→ REQUIREMENT
Every record must be restated exactly as written.

→ TASK INPUT
>>>>

(** * Context-menu composition and command dispatch (main.cpp)

    A shallow embedding of the command / menu-strategy / factory / scene
    layers of [main.cpp].  Qt objects are modelled by the part of their
    state the program observes:

    - the clipboard is a string, message boxes and [qDebug] lines are
      appended to an event log (record [World]);
    - a [QMenu] is its title and the ordered list of its actions;
    - a [std::shared_ptr<T>] that may be null is an [option T];
    - the abstract classes [ICommand] and [MenuStrategy] are records of
      their virtual methods;
    - [QMap<QString, Creator>] is a [gmap string Creator]. *)

From stdpp Require Import base option list strings gmap.

Set Warnings "-register-all".

(** ** Collaborators: clipboard, dialogs, debug output *)

Inductive Event :=
| MessageBox (title text : string)   (* QMessageBox::information(nullptr, title, text) *)
| DebugLine (text : string).         (* qDebug() << text *)

Record World := mkWorld {
  clipboard : string;                (* QApplication::clipboard()->text() *)
  events : list Event
}.

Definition emit (e : Event) (w : World) : World :=
  {| clipboard := clipboard w; events := events w ++ [e] |}.

Definition setClipboard (s : string) (w : World) : World :=
  {| clipboard := s; events := events w |}.

(** [QString::isEmpty] *)
Definition isEmpty (s : string) : bool :=
  match s with
  | EmptyString => true
  | String _ _ => false
  end.

(** A nullable shared pointer. *)
Definition shared_ptr (A : Type) : Type := option A.

(** ** Items *)

(** [BaseCustomItem]: the only virtual data the menu layer reads is
    [objectType()]; [copy()] is not overridden by any subclass. *)
Record BaseCustomItem := mkItem { objectType : string }.

Definition CustomItem : BaseCustomItem := {| objectType := "TextItem" |}.
Definition CustomItem2 : BaseCustomItem := {| objectType := "Special" |}.
Definition CustomItem3 : BaseCustomItem := {| objectType := "Circle" |}.

Definition copy (item : BaseCustomItem) (w : World) : World :=
  emit (MessageBox "Copy" ("Copy action: objectType = " +:+ objectType item)) w.

(** What [itemAt] may return: an item of the [BaseCustomItem] hierarchy, or
    some other [QGraphicsItem] on which the [dynamic_cast] yields null. *)
Inductive QGraphicsItem :=
| Custom (baseItem : BaseCustomItem)
| Foreign.

Definition dynamic_cast (item : QGraphicsItem) : option BaseCustomItem :=
  match item with
  | Custom b => Some b
  | Foreign => None
  end.

(** ** CommandContext *)

Inductive QVariant :=
| QVInvalid
| QVString (s : string)
| QVItemList (l : list (option BaseCustomItem)).

Inductive SceneRef := ThisScene.

Record CommandContext := mkCtx {
  extras : gmap string QVariant;
  scene : option SceneRef
}.

(** [std::make_shared<CommandContext>()] *)
Definition newContext : CommandContext := {| extras := ∅; scene := None |}.

(** [extras.value(key)]: an invalid variant when the key is missing. *)
Definition QVariantMap_value (m : gmap string QVariant) (key : string) : QVariant :=
  default QVInvalid (m !! key).

(** [QVariant::value<QList<BaseCustomItem*>>()]: the empty list unless the
    variant holds such a list. *)
Definition toItemList (v : QVariant) : list (option BaseCustomItem) :=
  match v with
  | QVItemList l => l
  | _ => []
  end.

(** ** Commands *)

(** [execute] acts on the world; the two [const] queries only read it. *)
Record ICommand := mkCommand {
  execute : CommandContext → World → World;
  isEnable : CommandContext → World → bool;
  isVisible : CommandContext → World → bool
}.

(** The defaults of the interface. *)
Definition ICommand_isEnable : CommandContext → World → bool := λ _ _, true.
Definition ICommand_isVisible : CommandContext → World → bool := λ _ _, true.

(** [for (auto& cmd : commands) if (cmd) cmd->execute(ctx);] *)
Fixpoint runCommands (commands : list (shared_ptr ICommand))
    (ctx : CommandContext) (w : World) : World :=
  match commands with
  | [] => w
  | Some cmd :: rest => runCommands rest ctx (execute cmd ctx w)
  | None :: rest => runCommands rest ctx w
  end.

Module CompositeCommand.
Record t := mk { commands : list (shared_ptr ICommand) }.

(** [std::make_shared<CompositeCommand>()] *)
Definition new : t := {| commands := [] |}.

Definition addCommand (cmd : shared_ptr ICommand) (self : t) : t :=
  match cmd with
  | Some c => {| commands := commands self ++ [Some c] |}
  | None => self
  end.

Definition execute (self : t) (ctx : CommandContext) (w : World) : World :=
  runCommands (commands self) ctx w.

(** Upcast to the interface. *)
Definition upcast (self : t) : ICommand :=
  mkCommand (execute self) ICommand_isEnable ICommand_isVisible.
End CompositeCommand.

Module CommandUtils.
Definition combineCommands (list : list (shared_ptr ICommand)) : shared_ptr ICommand :=
  Some (CompositeCommand.upcast
          (foldl (λ combo cmd, CompositeCommand.addCommand cmd combo)
                 CompositeCommand.new list)).
End CommandUtils.

Fixpoint copyItems (l : list (option BaseCustomItem)) (w : World) : World :=
  match l with
  | [] => w
  | Some item :: rest => copyItems rest (copy item w)
  | None :: rest => copyItems rest w
  end.

Definition CopyCommand : ICommand :=
  {| execute := λ ctx w,
       copyItems (toItemList (QVariantMap_value (extras ctx) "selection")) w;
     isEnable := ICommand_isEnable;
     isVisible := ICommand_isVisible |}.

Definition PasteCommand : ICommand :=
  {| execute := λ ctx w, emit (MessageBox "paste" (clipboard w)) w;
     isEnable := λ ctx w, negb (isEmpty (clipboard w));
     isVisible := ICommand_isVisible |}.

Definition NullCommand : ICommand :=
  {| execute := λ ctx w, w;
     isEnable := ICommand_isEnable;
     isVisible := ICommand_isVisible |}.

Definition CustomCommand1 : ICommand :=
  {| execute := λ ctx w, emit (DebugLine "CustomCommand1 executed") w;
     isEnable := ICommand_isEnable;
     isVisible := ICommand_isVisible |}.

Definition CustomCommand2 : ICommand :=
  {| execute := λ ctx w, emit (DebugLine "CustomCommand2 executed") w;
     isEnable := ICommand_isEnable;
     isVisible := ICommand_isVisible |}.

<<<<

→ WRITTEN REPLY
(** * Context-menu composition and command dispatch (main.cpp)

    A shallow embedding of the command / menu-strategy / factory / scene
    layers of [main.cpp].  Qt objects are modelled by the part of their
    state the program observes:

    - the clipboard is a string, message boxes and [qDebug] lines are
      appended to an event log (record [World]);
    - a [QMenu] is its title and the ordered list of its actions;
    - a [std::shared_ptr<T>] that may be null is an [option T];
    - the abstract classes [ICommand] and [MenuStrategy] are records of
      their virtual methods;
    - [QMap<QString, Creator>] is a [gmap string Creator]. *)

From stdpp Require Import base option list strings gmap.

Set Warnings "-register-all".

(** ** Collaborators: clipboard, dialogs, debug output *)

Inductive Event :=
| MessageBox (title text : string)   (* QMessageBox::information(nullptr, title, text) *)
| DebugLine (text : string).         (* qDebug() << text *)

Record World := mkWorld {
  clipboard : string;                (* QApplication::clipboard()->text() *)
  events : list Event
}.

Definition emit (e : Event) (w : World) : World :=
  {| clipboard := clipboard w; events := events w ++ [e] |}.

Definition setClipboard (s : string) (w : World) : World :=
  {| clipboard := s; events := events w |}.

(** [QString::isEmpty] *)
Definition isEmpty (s : string) : bool :=
  match s with
  | EmptyString => true
  | String _ _ => false
  end.

(** A nullable shared pointer. *)
Definition shared_ptr (A : Type) : Type := option A.

(** ** Items *)

(** [BaseCustomItem]: the only virtual data the menu layer reads is
    [objectType()]; [copy()] is not overridden by any subclass. *)
Record BaseCustomItem := mkItem { objectType : string }.

Definition CustomItem : BaseCustomItem := {| objectType := "TextItem" |}.
Definition CustomItem2 : BaseCustomItem := {| objectType := "Special" |}.
Definition CustomItem3 : BaseCustomItem := {| objectType := "Circle" |}.

Definition copy (item : BaseCustomItem) (w : World) : World :=
  emit (MessageBox "Copy" ("Copy action: objectType = " +:+ objectType item)) w.

(** What [itemAt] may return: an item of the [BaseCustomItem] hierarchy, or
    some other [QGraphicsItem] on which the [dynamic_cast] yields null. *)
Inductive QGraphicsItem :=
| Custom (baseItem : BaseCustomItem)
| Foreign.

Definition dynamic_cast (item : QGraphicsItem) : option BaseCustomItem :=
  match item with
  | Custom b => Some b
  | Foreign => None
  end.

(** ** CommandContext *)

Inductive QVariant :=
| QVInvalid
| QVString (s : string)
| QVItemList (l : list (option BaseCustomItem)).

Inductive SceneRef := ThisScene.

Record CommandContext := mkCtx {
  extras : gmap string QVariant;
  scene : option SceneRef
}.

(** [std::make_shared<CommandContext>()] *)
Definition newContext : CommandContext := {| extras := ∅; scene := None |}.

(** [extras.value(key)]: an invalid variant when the key is missing. *)
Definition QVariantMap_value (m : gmap string QVariant) (key : string) : QVariant :=
  default QVInvalid (m !! key).

(** [QVariant::value<QList<BaseCustomItem*>>()]: the empty list unless the
    variant holds such a list. *)
Definition toItemList (v : QVariant) : list (option BaseCustomItem) :=
  match v with
  | QVItemList l => l
  | _ => []
  end.

(** ** Commands *)

(** [execute] acts on the world; the two [const] queries only read it. *)
Record ICommand := mkCommand {
  execute : CommandContext → World → World;
  isEnable : CommandContext → World → bool;
  isVisible : CommandContext → World → bool
}.

(** The defaults of the interface. *)
Definition ICommand_isEnable : CommandContext → World → bool := λ _ _, true.
Definition ICommand_isVisible : CommandContext → World → bool := λ _ _, true.

(** [for (auto& cmd : commands) if (cmd) cmd->execute(ctx);] *)
Fixpoint runCommands (commands : list (shared_ptr ICommand))
    (ctx : CommandContext) (w : World) : World :=
  match commands with
  | [] => w
  | Some cmd :: rest => runCommands rest ctx (execute cmd ctx w)
  | None :: rest => runCommands rest ctx w
  end.

Module CompositeCommand.
Record t := mk { commands : list (shared_ptr ICommand) }.

(** [std::make_shared<CompositeCommand>()] *)
Definition new : t := {| commands := [] |}.

Definition addCommand (cmd : shared_ptr ICommand) (self : t) : t :=
  match cmd with
  | Some c => {| commands := commands self ++ [Some c] |}
  | None => self
  end.

Definition execute (self : t) (ctx : CommandContext) (w : World) : World :=
  runCommands (commands self) ctx w.

(** Upcast to the interface. *)
Definition upcast (self : t) : ICommand :=
  mkCommand (execute self) ICommand_isEnable ICommand_isVisible.
End CompositeCommand.

Module CommandUtils.
Definition combineCommands (list : list (shared_ptr ICommand)) : shared_ptr ICommand :=
  Some (CompositeCommand.upcast
          (foldl (λ combo cmd, CompositeCommand.addCommand cmd combo)
                 CompositeCommand.new list)).
End CommandUtils.

Fixpoint copyItems (l : list (option BaseCustomItem)) (w : World) : World :=
  match l with
  | [] => w
  | Some item :: rest => copyItems rest (copy item w)
  | None :: rest => copyItems rest w
  end.

Definition CopyCommand : ICommand :=
  {| execute := λ ctx w,
       copyItems (toItemList (QVariantMap_value (extras ctx) "selection")) w;
     isEnable := ICommand_isEnable;
     isVisible := ICommand_isVisible |}.

Definition PasteCommand : ICommand :=
  {| execute := λ ctx w, emit (MessageBox "paste" (clipboard w)) w;
     isEnable := λ ctx w, negb (isEmpty (clipboard w));
     isVisible := ICommand_isVisible |}.

Definition NullCommand : ICommand :=
  {| execute := λ ctx w, w;
     isEnable := ICommand_isEnable;
     isVisible := ICommand_isVisible |}.

Definition CustomCommand1 : ICommand :=
  {| execute := λ ctx w, emit (DebugLine "CustomCommand1 executed") w;
     isEnable := ICommand_isEnable;
     isVisible := ICommand_isVisible |}.

Definition CustomCommand2 : ICommand :=
  {| execute := λ ctx w, emit (DebugLine "CustomCommand2 executed") w;
     isEnable := ICommand_isEnable;
     isVisible := ICommand_isVisible |}.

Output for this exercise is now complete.